Muta la direzione del vento con possibili focolai nell'area sud

Muta la direzione del vento con possibili focolai nell'area sud

L'incendio che sta interessando Tenerife dalle prime ore di mercoledì 16 prosegue fuori controllo e sembra voler fare il giro dell'isola senza freni . Le squadre dei vigili del fuoco stanno facendo gli straordinari, per poter rallentare l'incendio.

Dopo due giorni di comportamento insolito tra le fiamme, il presidente del governo delle Isole Canarie, Fernando Clavijo, ha riferito che durante l'ultima notte l'incendio si è comportato come un normale incendio , il che ha aiutato le truppe a lavorare sempre più intensamente.

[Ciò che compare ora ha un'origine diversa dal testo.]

(* ===== verification/RemoteStore.v ===== *)
(** * The receiving store (internal/remotesync: store.go, transfer.go)

    [localStore] stages a push under destination/.integris: each file is received
    into a partial file, with a resume point beside it, verified against the
    announced digest and moved to the staging tree; the commit synchronizes the
    staging tree to the destination.  This is the store that works on paths
    (destFD nil).  The filesystem calls it adds to localsync's are the class
    [Staging]; encoding/json on the resume point is a parameter.

    The lemmas [wp_beginFile], [wp_writeChunk] and [wp_endFile] are the contract of
    a transfer: after its end the staged file has the announced digest, and nothing
    outside the two staging directories changed.  They are stated for relative paths
    made of proper components: the store does not check that, and
    [stageLegacy_escapes] follows a peer's path out of the staging directory. *)

From stdpp Require Import gmap.
From S2P Require Import Prelude Sha256 Codec Journal PathGrammar FilePath FileSystem.
From S2P Require Import LocalPayload LocalPlan LocalApply LocalScan LocalSession LocalSync LocalResume.
From S2P Require Import RemoteMessages RemoteWire.
Import Codec PathGrammar FilePath FileSystem LocalPlan LocalApply LocalSync LocalResume RemoteMessages RemoteWire.

Module RemoteStore.

(** ** The filesystem calls of the store *)

Class Staging (W : Type) := {
  (** [os.Lstat] with the size, an [int64]; a larger file is an error (EOVERFLOW) *)
  LstatSize : bytes -> io W errno (FileInfo * Z);
  (** [os.OpenFile] with [O_RDWR|O_CREATE], and [O_TRUNC] when the flag is set *)
  OpenPart : bytes -> bool -> io W errno unit;
  (** [pf.Seek] from the start *)
  SeekPart : bytes -> Z -> io W errno unit;
  (** [pf.Write] at a position: the bytes written and the error *)
  WritePart : bytes -> Z -> bytes -> io W errno (Z * option errno);
  (** [os.RemoveAll] *)
  RemoveAll : bytes -> io W errno unit }.

(** The bytes of a file after a write at a position inside it. *)
Definition splice (d : bytes) (pos : Z) (x : bytes) : bytes :=
  take (Z.to_nat pos) d ++ x ++ drop (Z.to_nat (pos + len x)) d.

Class StagingLaws (W : Type) `{FileSystemLaws W} `{Staging W} := {
  lstatsize_spec w w' r ds c :
    entry_at (view w) ds c -> LstatSize (native (ds ++ [c])) w = (w', r) ->
    view w' = view w /\
    match r with
    | Ok (i, n) => exists nd, view w !! (ds ++ [c]) = Some nd /\ i = info_of nd /\
        forall m d, nd = NFile m d -> n = len d /\ n < 2 ^ 63
    | Err e => e = ENOENT -> view w !! (ds ++ [c]) = None
    | Panic => False
    end;
  openpart_spec w w' r ds c trunc :
    entry_at (view w) ds c -> (forall t, view w !! (ds ++ [c]) <> Some (NOther t)) ->
    OpenPart (native (ds ++ [c])) trunc w = (w', r) ->
    match r with
    | Ok _ => exists m d, view w' = <[ds ++ [c] := NFile m d]> (view w) /\
        (view w !! (ds ++ [c]) = None /\ d = [] \/
         exists m0 d0, view w !! (ds ++ [c]) = Some (NFile m0 d0) /\ d = if trunc : bool then [] else d0)
    | Err _ => view w' = view w
    | Panic => False
    end;
  seekpart_spec w w' r p n : SeekPart p n w = (w', r) -> view w' = view w /\ r <> Panic;
  writepart_spec w w' r ds c m d pos data :
    entry_at (view w) ds c -> view w !! (ds ++ [c]) = Some (NFile m d) -> 0 <= pos <= len d ->
    WritePart (native (ds ++ [c])) pos data w = (w', r) ->
    match r with
    | Ok (n, err) => 0 <= n <= len data /\ (err = None -> n = len data) /\
        view w' = <[ds ++ [c] := NFile m (splice d pos (take (Z.to_nat n) data))]> (view w)
    | Err _ | Panic => False
    end;
  removeall_spec w w' r cs :
    Forall plain cs -> nolink (view w) cs -> RemoveAll (native cs) w = (w', r) ->
    (forall q, view w' !! q = view w !! q \/ cs `prefix_of` q /\ view w' !! q = None) /\
    match r with
    | Ok _ => forall q, cs `prefix_of` q -> view w' !! q = None
    | Err _ => True
    | Panic => False
    end }.

#[global] Instance Staging_pair {W J} `{Staging W} : Staging (W * J) := {
  LstatSize p := on_fst (LstatSize p);
  OpenPart p t := on_fst (OpenPart p t);
  SeekPart p n := on_fst (SeekPart p n);
  WritePart p n d := on_fst (WritePart p n d);
  RemoveAll p := on_fst (RemoveAll p) }.

(** encoding/json on a resume point: numbers and digests are kept, strings that
    are not UTF-8 are not. *)
Record partialMeta := mkMeta { MRel : bytes; MMode : Z; MSize : Z; MDigest : bytes; MOffset : Z }.

#[global] Instance partialMeta_eq_dec : EqDecision partialMeta.
Proof. solve_decision. Defined.

Class MetaJSON := {
  MarshalMeta : partialMeta -> bytes;
  UnmarshalMeta : bytes -> option partialMeta;
  json_text : bytes }.

(** ** Paths (transfer.go) *)

Definition DefaultChunkSize : Z := Z.shiftl 256 10.

Definition recvStageDir (destRoot : bytes) : bytes := Join (Join destRoot LocalScan.MetaDirName) (str "recv-stage").
Definition recvPartialDir (destRoot : bytes) : bytes := Join (Join destRoot LocalScan.MetaDirName) (str "recv-partial").
Definition partialMetaPath (partialRoot rel : bytes) : bytes := Join partialRoot (rel ++ str ".meta.json").
Definition partialDataPath (partialRoot rel : bytes) : bytes := Join partialRoot (rel ++ str ".part").
Definition finalStagePath (stageRoot rel : bytes) : bytes := Join stageRoot rel.

(** ** The store (store.go) *)

(** The open partial file is its path and the position in it. *)
Record localStore := mkStore {
  dest : bytes;
  stage : bytes;
  partial : bytes;
  active : bool;
  begin : fileBegin;
  lastBegin : fileBegin;
  partPath : bytes;
  pf : option Z;
  off : Z;
  destMan : option Manifest }.

Definition set_last b s := mkStore (dest s) (stage s) (partial s) (active s) (begin s) b (partPath s) (pf s) (off s) (destMan s).
Definition set_open b path start s :=
  mkStore (dest s) (stage s) (partial s) true b (lastBegin s) path (Some start) start (destMan s).
Definition set_pf p s := mkStore (dest s) (stage s) (partial s) (active s) (begin s) (lastBegin s) (partPath s) p (off s) (destMan s).
Definition set_off p o s := mkStore (dest s) (stage s) (partial s) (active s) (begin s) (lastBegin s) (partPath s) (Some p) o (destMan s).
Definition set_done s := mkStore (dest s) (stage s) (partial s) false (begin s) (lastBegin s) [] (pf s) (off s) (destMan s).
Definition set_destMan m s := mkStore (dest s) (stage s) (partial s) (active s) (begin s) (lastBegin s) (partPath s) (pf s) (off s) m.
Definition set_closed s := mkStore (dest s) (stage s) (partial s) false (begin s) (lastBegin s) (partPath s) None (off s) (destMan s).

Section Store.
Context {W : Type} `{FileSystem W} `{Staging W} `{MetaJSON} `{ErrorTexts}.
Abbreviation IO := (io (W * localStore) Error).

Definition os_wrap (msg : string) (e : errno) : Error := wrap KindApply (str msg) (os_text e).
Definition os_error (e : errno) : Error := Foreign (os_text e).

Definition zero_begin : fileBegin := mkBegin [] 0 (zeros 32) 0.

(** [openLocalStoreAmbient] with [ensureRecvStage]. *)
Definition openLocalStore (destination : bytes) : io W Error localStore :=
  let* _ := or_fail (MkdirAll destination 0x1ED) (os_wrap "destination") in
  let stage := recvStageDir destination in
  let partial := recvPartialDir destination in
  let* _ := or_fail (MkdirAll stage 0x1C0) (os_wrap "recv-stage") in
  let* _ := or_fail (MkdirAll partial 0x1C0) (os_wrap "recv-partial") in
  ret (mkStore destination stage partial false zero_begin zero_begin [] None 0 None).

(** *** Resume points (transfer.go) *)

Definition writePartialMeta (partialRoot rel : bytes) (m : partialMeta) : io W Error unit :=
  let path := partialMetaPath partialRoot rel in
  let* _ := or_fail (MkdirAll (Dir path) 0x1C0) os_error in
  let raw := MarshalMeta m in
  let tmp := path ++ str ".tmp" in
  let* _ := or_fail (WriteFile tmp raw 0x180) os_error in
  or_fail (Rename tmp path) os_error.

Definition loadPartialMeta (partialRoot rel : bytes) : io W Error (option partialMeta) :=
  let* r := try (ReadFile (partialMetaPath partialRoot rel)) in
  match r with
  | inr e => if bool_decide (e = ENOENT) then ret None else throw (os_error e)
  | inl raw =>
      match UnmarshalMeta raw with
      | None => throw (Foreign json_text)
      | Some m => ret (Some m)
      end
  end.

Definition clearPartial (partialRoot rel : bytes) : io W Error unit :=
  let* _ := ignore (Remove (partialMetaPath partialRoot rel)) in
  ignore (Remove (partialDataPath partialRoot rel)).

(** *** The parts of the operations that work on the tree *)

Fixpoint prepare_loop (stageRoot : bytes) (entries : list Entry) : io W Error unit :=
  match entries with
  | [] => ret tt
  | e :: entries =>
      if negb (bool_decide (EType e = EntryDir)) then prepare_loop stageRoot entries else
      let native := Join stageRoot (ERel e) in
      let mode := if EMode e =? 0 then 0x1ED else EMode e in
      let* _ := or_fail (MkdirAll native mode) (os_wrap "mkdir") in
      prepare_loop stageRoot entries
  end.

(** The digest of a file is the announced one; a file that cannot be hashed is a
    mismatch. *)
Definition digest_is (native want : bytes) : io W Error bool :=
  let* h := try (HashFile native) in
  ret match h with inl (dig, _) => bool_decide (dig = want) | inr _ => false end.

Definition stage_file (stageRoot : bytes) (fw : fileWire) : io W Error unit :=
  let native := Join stageRoot (FRel fw) in
  let* _ := or_fail (MkdirAll (Dir native) 0x1ED) (os_wrap "mkdir parent") in
  let mode := if FMode fw =? 0 then 0x1A4 else FMode fw in
  let* _ := or_fail (WriteFile native (FData fw) mode) (os_wrap "write") in
  let* same := digest_is native (FDigest fw) in
  if negb same then throw (fail KindApply (str "staged digest mismatch for " ++ FRel fw)) else ret tt.

(** The staged file is already there, whole. *)
Definition already_staged (nativeFinal : bytes) (b : fileBegin) : io W Error bool :=
  let* st := try (LstatSize nativeFinal) in
  match st with
  | inl (fi, size) =>
      if bool_decide (FileSystem.FType fi = TRegular) && (size =? i64 (BSize b))
      then digest_is nativeFinal (BDigest b) else ret false
  | inr _ => ret false
  end.
(* ===== verification/RemoteRuns.v ===== *)
(** * Remote synchronization on concrete sessions

    A connection that delivers a list of messages, over the tree in memory: the
    instances of [Peer] and [SourceFile] with their laws, and the theorems of
    RemoteStore.v and RemoteServe.v on runs of it. *)

From stdpp Require Import gmap.
From S2P Require Import Prelude Sha256 Codec Journal PathGrammar FilePath FileSystem.
From S2P Require Import LocalPayload LocalPlan LocalApply LocalScan LocalSession LocalSync LocalResume LocalRuns.
From S2P Require Import RemoteMessages RemoteWire RemoteGate RemoteStore RemoteServe.
Import Codec PathGrammar FilePath FileSystem LocalPlan LocalApply LocalSync LocalResume LocalRuns.
Import RemoteMessages RemoteWire RemoteGate RemoteStore RemoteServe.

Module RemoteRuns.

(** ** A connection *)

(** The position in the messages of the peer, and what has been sent to it. *)
Record Conn := mkConn { at_ : nat; out : list bytes }.

Section Connection.
Context (msgs : list bytes).

#[local] Instance list_Peer : Peer (MemFS * Conn) := {
  recvData := fun '(w, c) =>
    match msgs !! at_ c with
    | Some p => ((w, mkConn (S (at_ c)) (out c)), Ok p)
    | None => ((w, c), Err (Foreign (str "EOF")))
    end;
  sendData := fun p '(w, c) => ((w, mkConn (at_ c) (out c ++ [p])), Ok tt) }.

#[local] Program Instance list_PeerLaws : PeerLaws (MemFS * Conn) := {
  delivered := fun wc => take (at_ wc.2) msgs;
  sent := fun wc => out wc.2 }.
Next Obligation.
  intros [w c] w' r E. cbn in E. destruct (msgs !! at_ c) as [p|] eqn:Ep; injection E as <- <-; cbn; split_and!; try done.
  - by apply take_S_r.
  - by rewrite app_nil_r.
Qed.
Next Obligation. intros [w c] w' r p [= <- <-]. cbn. split_and!; try done. by left. Qed.

End Connection.

(** The source file of a sender, read from the tree in memory. *)
Definition mem_read (pos n : Z) (d : bytes) : bytes * option readErr :=
  let x := take (Z.to_nat n) (drop (Z.to_nat pos) d) in
  (x, if len x =? 0 then Some EOF else None).

#[global] Instance MemFS_SourceFile {J} : SourceFile (MemFS * J) := {
  OpenSource p := on_fst (on_node p (fun _ _ => ret tt));
  StatSource p := on_fst (on_node p (fun _ n =>
    match n with
    | NFile _ d => if len d <? 2 ^ 63 then ret (len d) else throw EOther
    | _ => ret 0
    end));
  SeekSource _ _ := ret tt;
  ReadAt p pos n := on_fst (fun w =>
    match nodes w !! clean_components p with
    | Some (NFile _ d) => (w, Ok (mem_read pos n d))
    | _ => (w, Ok ([], Some (ReadFailed EOther)))
    end) }.

Lemma on_node_quiet {A} p (k : list bytes -> node -> io MemFS errno A) w w' r :
  (forall cs n w, (k cs n w).1 = w /\ (k cs n w).2 <> Panic) -> on_node p k w = (w', r) -> nodes w' = nodes w /\ r <> Panic.
Proof.
  intros Hk. unfold on_node. intros E. apply scripted_inv in E as [(Hv & e & -> & _)|(w1 & Hw & E)]; [done|].
  cbv zeta in E. destruct (nodes w1 !! _) as [n|]; [|by injection E as <- <-].
  destruct (Hk (clean_components p) n w1) as [H1 H2]. rewrite E in H1, H2. cbn in *. by subst w1.
Qed.

(** Calls on the tree leave the connection alone. *)
Lemma on_fst_out {E A} (k : io MemFS E A) (w : MemFS) (c : Conn) : out (on_fst k (w, c)).1.2 = out c.
Proof. unfold on_fst. by destruct (k w). Qed.

#[local] Program Instance list_SourceFileLaws msgs :
  @SourceFileLaws (MemFS * Conn) _ _ (list_Peer msgs) (list_PeerLaws msgs) _.
Next Obligation.
  intros msgs [w c] [w' c'] r p [E ->]%on_fst_run. cbn. by apply on_node_quiet in E as [-> ?].
Qed.
Next Obligation.
  intros msgs [w c] [w' c'] r ds x He [E ->]%on_fst_run. cbn in *.
  apply (on_node_inv _ _ _ _ _ _ (entry_components _ _ _ He)) in E as [(Hv & e & -> & _)|(w1 & n & Hw & Hn & E)]; [done|].
  destruct n as [m|m d|t]; [|destruct (len d <? 2 ^ 63) eqn:El|]; injection E as <- <-; rewrite Hw; split_and!; try done;
    intros m' d'; rewrite Hn; intros [= <- <-]. by reflect_bools.
Qed.
Next Obligation. by intros msgs [w c] [w' c'] r p n [= <- <- <-]. Qed.
Next Obligation.
  intros msgs [w c] [w' c'] r ds x m d pos n He Hd Hpos Hn E.
  cbn [ReadAt MemFS_SourceFile view FileSystem_pair_laws MemFS_laws fst] in *. unfold on_fst in E.
  rewrite (entry_components _ _ _ He), Hd in E. unfold mem_read in E.
  set (y := take (Z.to_nat n) (drop (Z.to_nat pos) d)) in *. injection E as <- <- <-. pose proof (len_nonneg y).
  split_and!; try done; subst y.
  - unfold len. rewrite length_take. lia.
  - apply prefix_take.
  - case_match; [done|]. reflect_bools. lia.
Qed.
Next Obligation. intros msgs [w c] p. apply on_fst_out. Qed.
Next Obligation. intros msgs [w c] p. apply on_fst_out. Qed.

(** ** A session *)

#[local] Instance demo_meta : MetaJSON := {| MarshalMeta _ := []; UnmarshalMeta _ := None; json_text := [] |}.
#[local] Existing Instance demo_texts.

Definition destRoot : bytes := str "/d".
Definition stageDir : list bytes := [str "d"; LocalScan.MetaDirName; str "recv-stage"].
Definition partialDir : list bytes := [str "d"; LocalScan.MetaDirName; str "recv-partial"].
Definition recvTree : tree := list_to_map [([], NDir 493); ([str "d"], NDir 493); ([str "s"], NDir 493); ([str "s"; str "f"], NFile 420 (str "hi"))].

Definition recvWorld : MemFS * Conn := (mkMemFS recvTree [] 7, mkConn 0 []).
Definition recvStore : localStore := mkStore destRoot (native stageDir) (native partialDir) false zero_begin zero_begin [] None 0 None.

(** The demonstration store is the one that opening the destination gives. *)
Lemma openLocalStore_run : (openLocalStore destRoot (mkMemFS recvTree [] 7)).2 = Ok recvStore.
Proof. vm_compute. reflexivity. Qed.

Lemma plain_dirs : Forall plain stageDir /\ Forall plain partialDir.
Proof.
  assert (H : forallb plainb (stageDir ++ partialDir) = true) by (vm_compute; reflexivity).
  apply Forall_app, Forall_forall. intros c Hc. rewrite forallb_forall in H.
  by apply plainb_plain, H, list_elem_of_In.
Qed.

Lemma dirs_apart : ~ stageDir `prefix_of` partialDir /\ ~ partialDir `prefix_of` stageDir.
Proof. split; by intros [l [=]]. Qed.

Lemma recvWorld_idle : idle stageDir partialDir (view recvWorld) recvStore.
Proof.
  assert (Hl : LocalRuns.linkfree recvTree = true) by (vm_compute; reflexivity).
  assert (Hn : forall q t, recvTree !! q <> Some (NOther t)).
  { intros q t Hq. assert (Ha : forallb (fun '(_, n) => match n with NOther _ => false | _ => true end) (map_to_list recvTree) = true)
      by (vm_compute; reflexivity). rewrite forallb_forall in Ha.
    apply elem_of_map_to_list, list_elem_of_In, Ha in Hq. done. }
  split; [by split|]. split; [reflexivity|]. split; [exact (linkfree_nolink _ _ Hl)|]. split; [exact (linkfree_nolink _ _ Hl)|].
  intros q t _. apply Hn.
Qed.

Definition hiDigest : bytes := SHA256 (str "hi").
Definition hiBegin : fileBegin := mkBegin (str "f") 420 hiDigest 2.
Definition hiFile : list bytes := [chunk_bytes 0 (str "hi"); end_bytes (str "f") hiDigest].

Lemma recvFileChunked_verified_witness :
  exists w s r, @recvFileChunked _ _ _ (list_Peer hiFile) _ _ 3 hiBegin (recvWorld, recvStore) = ((w, s), r) /\
    r = Ok true /\ staged stageDir [] (str "f") (view w) hiBegin /\
    evolves (transfer_paths stageDir partialDir [] (str "f")) (way stageDir partialDir []) recvTree (view w).
Proof.
  destruct (@recvFileChunked _ _ _ (list_Peer hiFile) _ _ 3 hiBegin (recvWorld, recvStore)) as [[w s] r] eqn:E.
  assert (Hr : r = Ok true).
  { change r with (w, s, r).2. rewrite <- E. clear. vm_compute. reflexivity. }
  exists w, s, r. split; [reflexivity|]. split; [exact Hr|]. destruct plain_dirs as [Hs Hp].
  destruct (@recvFileChunked_verified _ _ _ _ _ (list_Peer hiFile) (list_PeerLaws hiFile) _ _ stageDir partialDir Hs Hp dirs_apart [] (str "f") 3 hiBegin recvWorld recvStore w s r)
    as (He & _ & Hok); [constructor|by apply plainb_plain|reflexivity|exact recvWorld_idle|exact E|].
  split; [exact (proj2 (Hok Hr))|exact He].
Defined.

(** *** A whole session: a directory, a file in one message, a chunked file *)

Definition sessionEntries : list Entry :=
  [mkEntry (str "e") EntryDir 0 493 (zeros 32) false; mkEntry (str "e/g") EntryFile 2 420 hiDigest true;
   mkEntry (str "f") EntryFile 2 420 hiDigest true].
Definition sessionMessages : list bytes :=
  [manifest_bytes msgManifest sessionEntries; file_bytes (mkFileWire (str "e/g") 420 hiDigest (str "hi")); begin_bytes hiBegin] ++ hiFile.

(** The paths that a message names, all of them made of proper components. *)
Definition proper_relb (rel : bytes) : bool := forallb plainb (Split rel).
Definition proper_messageb (p : bytes) : bool :=
  match decodeFileBegin p with Ok b => proper_relb (BRel b) | _ => true end &&
  match decodeFile p with Ok f => proper_relb (FRel f) | _ => true end &&
  match decodeManifest p with
  | Ok es => forallb (fun e => negb (bool_decide (EType e = EntryDir)) || proper_relb (ERel e)) es
  | _ => true
  end.

Lemma proper_relb_proper rel : proper_relb rel = true -> proper rel.
Proof.
  unfold proper_relb. intros H. assert (Hj : join_slash (Split rel) = rel) by (unfold Split; by rewrite split_loop_inv).
  pose proof (Split_nonempty rel) as Hne. revert Hj H Hne. generalize (Split rel) as l.
  intros l. destruct l as [|c cs _] using rev_ind; [done|]. intros Hj H _.
  assert (Hp : Forall plain (cs ++ [c])).
  { apply Forall_forall. intros x Hx. rewrite forallb_forall in H. by apply plainb_plain, H, list_elem_of_In. }
  apply Forall_app in Hp as [Hcs Hc]. apply (Forall_singleton plain) in Hc. exists cs, c. split; [exact Hcs|]. split; [exact Hc|]. by symmetry.
Qed.

Lemma proper_messageb_proper p : proper_messageb p = true -> proper_message p.
Proof.
  unfold proper_messageb. intros [[Hb Hf]%andb_true_iff Hm]%andb_true_iff. split_and!.
  - intros b E. rewrite E in Hb. by apply proper_relb_proper.
  - intros f E. rewrite E in Hf. by apply proper_relb_proper.
  - intros es e E He Ht. rewrite E, forallb_forall in Hm. apply list_elem_of_In, Hm in He.
    rewrite bool_decide_eq_true_2 in He by done. by apply proper_relb_proper.
Qed.

Lemma sessionMessages_proper (w w' : MemFS * Conn) p :
  @recvData _ (list_Peer sessionMessages) w = (w', Ok p) -> proper_message p.
Proof.
  assert (H : forallb proper_messageb sessionMessages = true) by (vm_compute; reflexivity).
  destruct w as [w c]. cbn [recvData list_Peer]. intros E. destruct (sessionMessages !! at_ c) as [q|] eqn:Eq; [|discriminate E]. injection E as _ <-.
  rewrite forallb_forall in H. apply proper_messageb_proper, H, list_elem_of_In. by eapply list_elem_of_lookup_2.
Qed.

Lemma serve_transfers_contained_witness :
  exists w s r, @serve_transfers _ _ _ (list_Peer sessionMessages) _ _ 3 (recvWorld, recvStore) = ((w, s), r) /\
    r = Ok true /\ len (out w.2) = 2 /\
    evolves (staging_area stageDir partialDir) (above_staging stageDir partialDir) recvTree (view w).
Proof.
  destruct (@serve_transfers _ _ _ (list_Peer sessionMessages) _ _ 3 (recvWorld, recvStore)) as [[w s] r] eqn:E.
  assert (Hr : (r, len (out w.2)) = (Ok true, 2)).
  { change r with (w, s, r).2. change w with (w, s, r).1.1 at 2. rewrite <- E. clear. vm_compute. reflexivity. }
  injection Hr as Hr Ho. exists w, s, r. split; [reflexivity|]. split; [exact Hr|]. split; [exact Ho|].
  destruct plain_dirs as [Hs Hp].
  exact (proj1 (@serve_transfers_contained _ _ _ _ _ (list_Peer sessionMessages) (list_PeerLaws sessionMessages) _ _
    stageDir partialDir Hs Hp dirs_apart sessionMessages_proper 3 recvWorld recvStore w s r recvWorld_idle E)).
Defined.

(** *** The sender's side: the receiver asks for the whole file *)

Definition hiEntry : Entry := mkEntry (str "f") EntryFile 2 420 hiDigest true.

Lemma hi_source : entry_at recvTree [str "s"] (str "f").
Proof.
  split; [apply plain_roots|]. split; [by apply plainb_plain|]. apply linkfree_nolink. vm_compute. reflexivity.
Qed.

Lemma sendFileChunked_covers_witness :
  exists w xs, @sendFileChunked _ _ (list_Peer [encodeFileAck 0]) _ _ 3 (str "/s") hiEntry 1 None recvWorld = (w, Ok (Some 2)) /\
    concat xs = str "hi" /\
    out w.2 = begin_bytes (mkBegin (str "f") 420 hiDigest 2) :: chunk_messages 0 xs ++ [end_bytes (str "f") hiDigest].
Proof.
  destruct (@sendFileChunked _ _ (list_Peer [encodeFileAck 0]) _ _ 3 (str "/s") hiEntry 1 None recvWorld) as [w r] eqn:E.
  assert (Hr : (r, len (out w.2)) = (Ok (Some 2), 4)).
  { change r with (w, r).2. change w with (w, r).1 at 2. rewrite <- E. clear. vm_compute. reflexivity. }
  injection Hr as -> Ho. 
  destruct (@sendFileChunked_covers _ _ _ _ _ _ (list_SourceFileLaws [encodeFileAck 0]) _ [str "s"] (str "f") 3 (str "/s")
    hiEntry 1 None recvWorld w (Ok (Some 2)) hi_source eq_refl ltac:(cbn; lia) E) as (_ & _ & _ & Hx).
  destruct (Hx 2 eq_refl) as (m & d & off & xs & Hd & _ & _ & Hoff & Hxs & Hn & Hs).
  change (view recvWorld) with recvTree in Hd. vm_compute in Hd. injection Hd as <- <-.
  exists w, xs. split; [reflexivity|].
  assert (off = 0) as ->.
  { rewrite Hxs in Hn. unfold len in Hn. rewrite length_drop in Hn. cbn in Hn, Hoff. unfold len in Hoff. cbn in Hoff. lia. }
  split; [exact Hxs|exact Hs].
Defined.

(** *** A file message that leaves the staging directory and the destination *)

Definition escapeFile : fileWire := mkFileWire (str "../../../x") 420 hiDigest (str "hi").

Lemma stageLegacy_escapes_witness :
  exists w s, stageLegacy escapeFile (recvWorld, recvStore) = ((w, s), Ok tt) /\
    recvTree !! [str "x"] = None /\ exists m, view w !! [str "x"] = Some (NFile m (str "hi")).
Proof.
  destruct (stageLegacy escapeFile (recvWorld, recvStore)) as [[w s] r] eqn:E.
  assert (Hr : r = Ok tt).
  { change r with (w, s, r).2. rewrite <- E. clear. vm_compute. reflexivity. }
  subst r. exists w, s. split; [reflexivity|]. split; [vm_compute; reflexivity|].
  destruct plain_dirs as [Hs Hp].
  refine (proj2 (stageLegacy_escapes [] stageDir [] (str "x") escapeFile recvWorld w recvStore s _ Hs _ _ _ _ _ _ E)).
  - constructor.
  - constructor.
  - by apply plainb_plain.
  - reflexivity.
  - vm_compute. reflexivity.
  - apply linkfree_nolink. vm_compute. reflexivity.
  - intros t. vm_compute. discriminate.
Defined.

End RemoteRuns.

Clavijo ha aggiornato la situazione dell'incendio dopo una notte in cui " il versante settentrionale dell'incendio è sceso lentamente , non è stata un'avanzata aggressiva e ci ha permesso di aspettare per lavorare sul terreno e dispiegare le risorse per quando si raggiunge la zona in cui possono essere localizzati mezzi terrestri”.

Gli sforzi sono ora concentrati su due punti: consolidare il fianco situato a El Rosario e che potrebbe interessare l'area urbana di La Esperanza e il focus che scende a La Orotava . Se la prima zona è controllata, le truppe possono essere inviate da lì in altri luoghi per attaccare il fuoco in modo più aggressivo.

Il lato positivo è che il numero di acri e il chilometraggio del perimetro ha notevolmente rallentato il suo aumento rispetto alle prime due notti dell'incendio. Il lato più negativo della notte è il problema nel canale idrico di Aguamansa, che colpisce l'approvvigionamento del nord dell'isola.

Il cambio di vento potrebbe portare problemi

Chi è stato a La Laguna oa Santa Cruz durante il giorno avrà notato come la colonna di fumo non sia più sopra questi luoghi. Ciò è dovuto a un cambio di vento, che ora soffia da est e che " provoca una dispersione di fumo verso El Rosario, Güímar e La Orotava ", secondo la meteorologa Vicky Palma .

Questo cambiamento di vento potrebbe far esplodere le fiamme nell'area di Arafo e Candelaria , dove " potremmo vedere i bagliori e la direzione del fuoco colpire il comune di Güímar ", secondo Fernando Clavijo, che mirava a dare la priorità al raffreddamento in quella zona. 

Inoltre, a partire da questo venerdì, le temperature aumenteranno e vivremo un nuovo episodio di caldo, condizioni non favorevoli al controllo delle fiamme. Le temperature più alte si registreranno "nella zona alta dell'incendio ", ha detto Palma, che ha anche indicato quell'allerta gialla per le temperature massime nella fascia media a partire da sabato, dove saranno intorno ai 34 gradi.